■ **Task prompt**
Give again, word for word, every line below from the one that has "- destruct (fire" through the one that has "the channel layer, every", both included, and no others.

■ **Records for the task**

(** An action keeps the system sound. *)
Lemma fire_sound a σ σ' : system_sound σ → fire a σ = Some σ' → system_sound σ'.
Proof.
  intros [Hs Hrun] Hfire. destruct a as [ev|channel|channel]; cbn [fire] in Hfire.
  - case_decide; [|done]. injection Hfire as <-. split; [done|].
    apply map_Forall_insert_2; [|done]. apply sound_first_step, sound_task_of.
  - repeat case_match; try done. injection Hfire as <-.
    destruct Hs as (Hw & Ht & Hp).
    destruct (take_Forall _ _ _ _ _ Hp ltac:(eassumption)) as [Hev Hrest].
    split; [by split_and!|]. apply map_Forall_insert_2; [|done].
    by apply (sound_game_message_task channel).
  - destruct (running σ !! channel) as [step|] eqn:Hstep; [|done].
    injection Hfire as <-. cbn [server running].
    pose proof (Hrun channel step Hstep (server σ) Hs) as Hstep'.
    destruct (run step (server σ)) as [[e|t'] s'] eqn:Hr; cbn [fst snd settle].
    + split; [done|]. by apply map_Forall_delete.
    + destruct Hstep' as [Hs' Ht']. split; [done|].
      destruct t'; [by apply map_Forall_delete|by apply map_Forall_insert_2].
Qed.

Lemma fire_all_sound schedule σ σ' :
  system_sound σ → fire_all schedule σ = Some σ' → system_sound σ'.
Proof.
  revert σ. induction schedule as [|a schedule IH]; intros σ Hσ Hfire; simpl in Hfire.
  - by injection Hfire as <-.
  - destruct (fire a σ) as [σ1|] eqn:Ha; [|done]. simpl in Hfire.
    eapply IH; [|done]. by eapply fire_sound.
Qed.

(** C16: every frame is a message of the code, however the handlers
    are interleaved.  From a server at rest whose sockets hold typed
    frames, whatever handlers start, give way at their [await]s and
    resume, and in whatever order the consumers take the events of
    the channel layer, every frame on every socket is a dictionary of
    one of the six types of [sent_types], and so is the message of
    every event the layer still holds. *)
Theorem frames_typed_under_interleaving schedule s σ' :
  server_ok s → typed s → fire_all schedule (idle s) = Some σ' →
  typed (server σ') ∧ Forall (λ item, event_ok item.2) (pending (server σ')).
Proof.
  intros (Hw & _ & _ & Hp) Ht Hfire.
  assert (system_sound (idle s)) as Hσ.
  { split; [|apply map_Forall_empty]. split_and!; [done..|]. simpl. rewrite Hp. constructor. }
  by destruct (fire_all_sound schedule _ _ Hσ Hfire) as [(_ & ? & ?) _].
Qed.

End tasks.

Lemma frames_typed_under_interleaving_witness :
  typed (server (default (idle playing) (fire_all overtaking (idle playing)))) ∧
  Forall (λ item, event_ok item.2)
    (pending (server (default (idle playing) (fire_all overtaking (idle playing))))).
Proof.
  assert (is_Some (fire_all overtaking (idle playing))) as [σ' Hσ'] by by_compute.
  rewrite Hσ'. apply (frames_typed_under_interleaving overtaking playing σ');
    [by_compute|by_compute|done].
Defined.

■ **Reply**
  - destruct (fire a σ) as [σ1|] eqn:Ha; [|done]. simpl in Hfire.
    eapply IH; [|done]. by eapply fire_sound.
Qed.

(** C16: every frame is a message of the code, however the handlers
    are interleaved.  From a server at rest whose sockets hold typed
    frames, whatever handlers start, give way at their [await]s and
    resume, and in whatever order the consumers take the events of
    the channel layer, every frame on every socket is a dictionary of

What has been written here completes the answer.